We are still structuring our first product - so it will depend, but we have options for all of these questions. From the securities side, we might consider Reg A+ or other crowdfunding regulation. I'd look into the structure Masterworks.io uses to learn more (I've in fact discussed this with their GC).
We've been building our beta with accredited investors under Reg D.

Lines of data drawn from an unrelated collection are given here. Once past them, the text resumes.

(** Deleting leaves the number that [HashSetCount] returns as it was. *)
Lemma set_delete_ok h L e a s : plenty s → set_rep h L → owns (world s) L → names (world s) e a → a ∈ key_of <$> L →
  wp (HashSetDelete h e) (λ h' s', plenty s' ∧ set_rep h' (remove key a L) ∧ owns (world s') (remove key a L) ∧ size h' = size h) s.
Proof.
  intros Hs Hr Ho Hn Ha. pose proof (sr_keys _ _ Hr) as Hk. unfold HashSetDelete. code_step Hr a. bucket_step Hr a.
  eapply set_search_ok; [done|by eapply owned_readable|done..| |done].
  intros j p Hj E _. destruct (find_entry _ _ _ _ Hk Hj E) as (_ & i & Hi). pose proof (remove_perm key L i p Hk Hi) as Hperm. rewrite E in Hperm.
  assert (owns (world s) (p :: remove key a L)) as Ho' by (eapply el_perm; [exact Hperm|exact Ho]).
  destruct p as [x b]. destruct (el_free _ _ _ _ Ho') as (w & Hf & Ho2). wp_step.
  eapply wp_mono; [eapply vector_delete_ok; [exact Hv|by rewrite list_lookup_fmap, Hj|exact Hf]|]. intros v' s' [-> Hv'].
  apply put_vector_wp; [rewrite (sr_buckets _ _ Hr); lia|]. split_and!; [done| |done|done].
  eapply set_rep_put; [done|lia|by apply keys_remove| |intros; by rewrite in_bucket_removes].
  pose proof (remove_delete key _ j _ (in_bucket_keys _ _ Hk) Hj) as Er. rewrite E in Er. by rewrite in_bucket_remove, Er, list_fmap_delete.
Qed.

For others (like me) that haven't heard of Masterworks:
Masterworks creates a Delaware LLC issuer (taxed as a partnership) and files an offering of ordinary shares with the United States SEC under Regulation A. Each issuer will use proceeds from the offering to acquire a single work of art and title to the artwork will be contributed to a Cayman Islands segregated portfolio company for the benefit of the issuer. The issuer will have no indebtedness, no other assets and will conduct no operations other than relating to the ownership, maintenance and eventual sale of the artwork. The issuer is administered by Masterworks pursuant to an administrative services agreement that provides that Masterworks pays all ordinary and necessary fees, costs and expenses in exchange for membership interests in the issuer.
The Regulation A amendments from the JOBS Act ("Regulation A+", circa 2015) are indeed more recent than my last look at this, so I can't comment further. The Cayman Islands domicile rubs me the wrong way, but that may be out of ignorance.
We've been building our beta with accredited investors under Reg D.